What you should do :: Copy all lines in the data that contain the string "ztake".
─── Material provided
(* ===== verification/HufX2.v ===== *)
(** * The double-symbol Huffman streams ([src/decode.rs], "X2")

    The decoders that take up to two symbols a lookup: one stream, and four
    with the unchecked loop or the plain one. [huf_decompress] picks among
    them and those of [HufStream]. The proofs are in [HufX2Decode] and
    [HufX2Fast]. *)

From S2P Require Import Prelude Words Constants Errors BitDStream HufTable HufStream.

(** The turn of the loop in [huf_decode_cells_x2]: one cell. *)
Definition cell_x2 (dt : list HufEntryX2) (st : list Z * BitDStream * Z)
    : dec (list Z * BitDStream * Z) :=
  let '(w, br, o) := st in
  entry ← idx dt (look_bits br HUF_FAST_TABLE_LOG);
  w ← copy_from_slice w o (o + 2) (le_bytes 2 (sequence entry));
  Ok (w, skip_bits br (nb_bits entry), o + advance_x2 entry).

(** [huf_decode_cells_x2::<N>], on the room [w] of [n] bytes. *)
Definition huf_decode_cells_x2 (n : Z) (w : list Z) (br : BitDStream) (dt : list HufEntryX2)
    : dec (list Z * BitDStream * Z) :=
  foldM (fun st _ => cell_x2 dt st) (w, br, 0) (seqZ 0 (n / 2)).

(** [out[op..].first_chunk_mut()] with [N = n], decoded into. *)
Definition cells_at (n : Z) (dt : list HufEntryX2) (out : list Z) (op : Z) (br : BitDStream)
    : dec (list Z * BitDStream * Z) :=
  w ← slice out op (op + n);
  '(w, br, k) ← huf_decode_cells_x2 n w br dt;
  out ← copy_from_slice out op (op + n) w;
  Ok (out, br, op + k).

(** [while br.reload() == Unfinished { .. }], in chunks of [n]. *)
Definition stream_x2_loaded (n : Z) (dt : list HufEntryX2) (st : list Z * BitDStream * Z)
    : dec (list Z * BitDStream * Z + list Z * BitDStream * Z) :=
  let '(out, br, op) := st in
  '(status, br) ← reload br;
  if decide (status = Unfinished) then
    rest ← slice_from out op;
    if n <=? zlen rest then st ← cells_at n dt out op br; Ok (inl st)
    else Ok (inr (out, br, op))
  else Ok (inr (out, br, op)).

(** The last loop, with no reloads. *)
Definition stream_x2_last (dt : list HufEntryX2) (st : list Z * BitDStream * Z)
    : dec (list Z * BitDStream * Z + list Z * BitDStream * Z) :=
  let '(out, br, op) := st in
  rest ← slice_from out op;
  if 2 <=? zlen rest then st ← cells_at 2 dt out op br; Ok (inl st)
  else Ok (inr (out, br, op)).

(** [huf_decode_last_symbol_x2]. *)
Definition huf_decode_last_symbol_x2 (out : list Z) (op : Z) (br : BitDStream)
    (dt : list HufEntryX2) (table : HuffmanTable) : dec (list Z * BitDStream) :=
  entry ← idx dt (look_bits br HUF_FAST_TABLE_LOG);
  let symbol := wrap 8 (sequence entry) in
  out ← store out op symbol;
  n ← code_len table symbol;
  Ok (out, skip_bits br n).

(** [huf_decode_stream_x2]. *)
Definition huf_decode_stream_x2 (out : list Z) (br : BitDStream) (dt : list HufEntryX2)
    (table : HuffmanTable) : dec (list Z * BitDStream) :=
  let end_ := zlen out in
  '(out, br, op) ←
    (if 8 <=? end_ then loopM (length out + 1) (stream_x2_loaded 10 dt) (out, br, 0)
     else
       '(_, br) ← reload br;
       Ok (out, br, 0));
  '(out, br, op) ←
    (if 2 <=? end_ - op then
       st ← loopM (length out + 1) (stream_x2_loaded 2 dt) (out, br, op);
       loopM (length out + 1) (stream_x2_last dt) st
     else Ok (out, br, op));
  if op <? end_ then huf_decode_last_symbol_x2 out op br dt table else Ok (out, br).

(** [huf_decompress_1x2]. *)
Definition huf_decompress_1x2 (out src : list Z) (table : HuffmanTable) : dec (list Z) :=
  dt ← huf_cells (ht_decode_x2 table);
  br ← BitDStream.new src;
  '(out, br) ← huf_decode_stream_x2 out br dt table;
  _ ← fail_if (negb (is_finished br)) EStreamNotConsumed;
  Ok out.

(** ** Four streams *)

(** The [decode!] macro of [huf_4x2_fast_loop]. *)
Definition fast_decode_x2 (dt : list HufEntryX2) (st : HufFastArgs * list Z) (s : Z)
    : dec (HufFastArgs * list Z) :=
  let '(args, out) := st in
  b ← idx (fbits args) s;
  entry ← idx dt (Z.shiftr b (64 - HUF_FAST_TABLE_LOG));
  o ← idx (op args) s;
  out ← copy_from_slice out o (o + 2) (le_bytes 2 (sequence entry));
  bs ← store (fbits args) s (wshl 64 b (nb_bits entry));
  ops ← store (op args) s (o + length_x2 entry);
  Ok (MkFast (ip args) ops bs, out).

(** Its [reload!] macro: a cell of stream 3, then the reload, which advances
    no output. *)
Definition fast_reload_x2 (src : list Z) (dt : list HufEntryX2) (st : HufFastArgs * list Z) (s : Z)
    : dec (HufFastArgs * list Z) :=
  '(args, out) ← fast_decode_x2 dt st 3;
  args ← fast_reload src 0 args s;
  Ok (args, out).

(** The 16 cells before the reloads. *)
Definition fast_order_x2 : list Z := concat (replicate 5 [0; 1; 2]) ++ [3].

(** One turn of the inner loop. *)
Definition fast_x2_turn (src : list Z) (dt : list HufEntryX2) (olimit : Z)
    (st : HufFastArgs * list Z) : dec (HufFastArgs * list Z + HufFastArgs * list Z) :=
  st ← foldM (fast_decode_x2 dt) st fast_order_x2;
  '(args, out) ← foldM (fast_reload_x2 src dt) st [0; 1; 2; 3];
  o3 ← idx (op args) 3;
  Ok (if olimit <=? o3 then inr (args, out) else inl (args, out)).

(** [iters]: the turns the input and each stream's room allow. *)
Definition fast_x2_iters (args : HufFastArgs) (oend : list Z) : dec Z :=
  i0 ← idx (ip args) 0;
  foldM (fun iters s =>
      e ← idx oend s;
      o ← idx (op args) s;
      _ ← rassert (o <=? e);
      Ok (Z.min iters ((e - o) / 10))) (i0 / 7) [0; 1; 2; 3].

(** One turn of the outer loop. *)
Definition fast_x2_round (src : list Z) (dt : list HufEntryX2) (oend : list Z)
    (st : HufFastArgs * list Z) : dec (HufFastArgs * list Z + HufFastArgs * list Z) :=
  let '(args, out) := st in
  iters ← fast_x2_iters args oend;
  o3 ← idx (op args) 3;
  let olimit := o3 + iters * 5 in
  if o3 =? olimit then Ok (inr (args, out))
  else
    crossed ← streams_crossed (ip args);
    if (crossed : bool) then Ok (inr (args, out))
    else
      st ← loopM (length out + 1) (fast_x2_turn src dt olimit) (args, out);
      Ok (inl st).

(** [huf_4x2_fast_loop]. *)
Definition huf_4x2_fast_loop (args : HufFastArgs) (out src : list Z) (dt : list HufEntryX2)
    : dec (HufFastArgs * list Z) :=
  o1 ← idx (op args) 1; o2 ← idx (op args) 2; o3 ← idx (op args) 3;
  let oend := [o1; o2; o3; zlen out] in
  loopM (length out + 1) (fast_x2_round src dt oend) (args, out).

(** The rest of stream [s] after the fast loop. *)
Definition fast_rest_x2 (args : HufFastArgs) (h : HufStreams) (src : list Z) (dt : list HufEntryX2)
    (table : HuffmanTable) (out : list Z) (s : Z) : dec (list Z) :=
  let e := segment_end h s (zlen out) in
  o ← idx (op args) s;
  _ ← fail_if (e <? o) EStreamOverranSegment;
  br ← huf_remaining_dstream args h s src;
  seg ← slice out o e;
  '(seg, br) ← huf_decode_stream_x2 seg br dt table;
  _ ← fail_if (negb (is_finished br)) EStreamNotConsumed;
  Ok (ztake o out ++ seg ++ zdrop e out).

(** The plain loop keeps, for each stream, its write position in the common
    output and its reader. [op += huf_decode_cells_x2::<8>(..)] of stream [s]: *)
Definition plain_x2_cells (dt : list HufEntryX2) (st : list Z * list (Z * BitDStream)) (s : Z)
    : dec (list Z * list (Z * BitDStream)) :=
  let '(out, ss) := st in
  '(op, br) ← idx ss s;
  '(out, br, op) ← cells_at 8 dt out op br;
  ss ← store ss s (op, br);
  Ok (out, ss).

(** [end_signal &= br.reload_fast() == Unfinished] of stream [s]. *)
Definition plain_x2_reload (st : bool * list (Z * BitDStream)) (s : Z)
    : dec (bool * list (Z * BitDStream)) :=
  let '(sig, ss) := st in
  '(op, br) ← idx ss s;
  '(status, br) ← reload_fast br;
  ss ← store ss s (op, br);
  Ok (sig && bool_decide (status = Unfinished), ss).

(** One turn of the plain loop. *)
Definition plain_x2_turn (dt : list HufEntryX2) (st : bool * list Z * list (Z * BitDStream))
    : dec (bool * list Z * list (Z * BitDStream) + list Z * list (Z * BitDStream)) :=
  let '(sig, out, ss) := st in
  s4 ← idx ss 3;
  if sig && (s4.1 + 8 <=? zlen out) then
    '(out, ss) ← foldM (plain_x2_cells dt) (out, ss) [0; 1];
    '(sig, ss) ← foldM plain_x2_reload (sig, ss) [0; 1];
    '(out, ss) ← foldM (plain_x2_cells dt) (out, ss) [2; 3];
    '(sig, ss) ← foldM plain_x2_reload (sig, ss) [2; 3];
    Ok (inl (sig, out, ss))
  else Ok (inr (out, ss)).

(** [huf_decode_stream_x2(&mut out[op..end], ..)] of stream [s]. *)
Definition decode_part_x2 (dt : list HufEntryX2) (table : HuffmanTable) (ends : list Z)
    (st : list Z * list (Z * BitDStream)) (s : Z) : dec (list Z * list (Z * BitDStream)) :=
  let '(out, ss) := st in
  '(op, br) ← idx ss s;
  e ← idx ends s;
  seg ← slice out op e;
  '(seg, br) ← huf_decode_stream_x2 seg br dt table;
  ss ← store ss s (op, br);
  Ok (ztake op out ++ seg ++ zdrop e out, ss).

(** The plain path of [huf_decompress_4x2]. *)
Definition plain_4x2 (out src : list Z) (h : HufStreams) (dt : list HufEntryX2) (table : HuffmanTable)
    : dec (list Z) :=
  let oend := zlen out in
  let sg := segment h in
  brs ← foldM (fun acc s =>
      st ← stream h src s;
      br ← BitDStream.new st;
      Ok (acc ++ [br])) [] [0; 1; 2; 3];
  let ss := zip [0; sg; 2 * sg; 3 * sg] brs in
  '(out, ss) ←
    (if 8 <=? oend - 3 * sg then loopM (length out + 1) (plain_x2_turn dt) (true, out, ss)
     else Ok (out, ss));
  s1 ← idx ss 0; s2 ← idx ss 1; s3 ← idx ss 2;
  _ ← fail_if ((sg <? s1.1) || (2 * sg <? s2.1) || (3 * sg <? s3.1)) EStreamOverranSegment;
  '(out, ss) ← foldM (decode_part_x2 dt table [sg; 2 * sg; 3 * sg; oend]) (out, ss) [0; 1; 2; 3];
  _ ← fail_if (negb (forallb (fun s => is_finished s.2) ss)) EStreamNotConsumed;
  Ok out.

(** [huf_decompress_4x2]. *)
Definition huf_decompress_4x2 (out src : list Z) (table : HuffmanTable) : dec (list Z) :=
  dt ← huf_cells (ht_decode_x2 table);
  h ← split src (zlen out);
  fast ← huf_fast_args_init h src (zlen out);
  match fast with
  | Some args =>
      '(args, out) ← huf_4x2_fast_loop args out src dt;
      foldM (fast_rest_x2 args h src dt table) out [0; 1; 2; 3]
  | None => plain_4x2 out src h dt table
  end.

(** [huf_decompress]. *)
Definition huf_decompress (out source : list Z) (four_streams : bool) (t : HuffmanTable)
    : dec (list Z) :=
  match four_streams, is_x2 t with
  | true, true => huf_decompress_4x2 out source t
  | true, false => huf_decompress_4x1 out source t
  | false, true => huf_decompress_1x2 out source t
  | false, false => huf_decompress_1x1 out source t
  end.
──────
Your solution ::
  Ok (ztake o out ++ seg ++ zdrop e out).
  Ok (ztake op out ++ seg ++ zdrop e out, ss).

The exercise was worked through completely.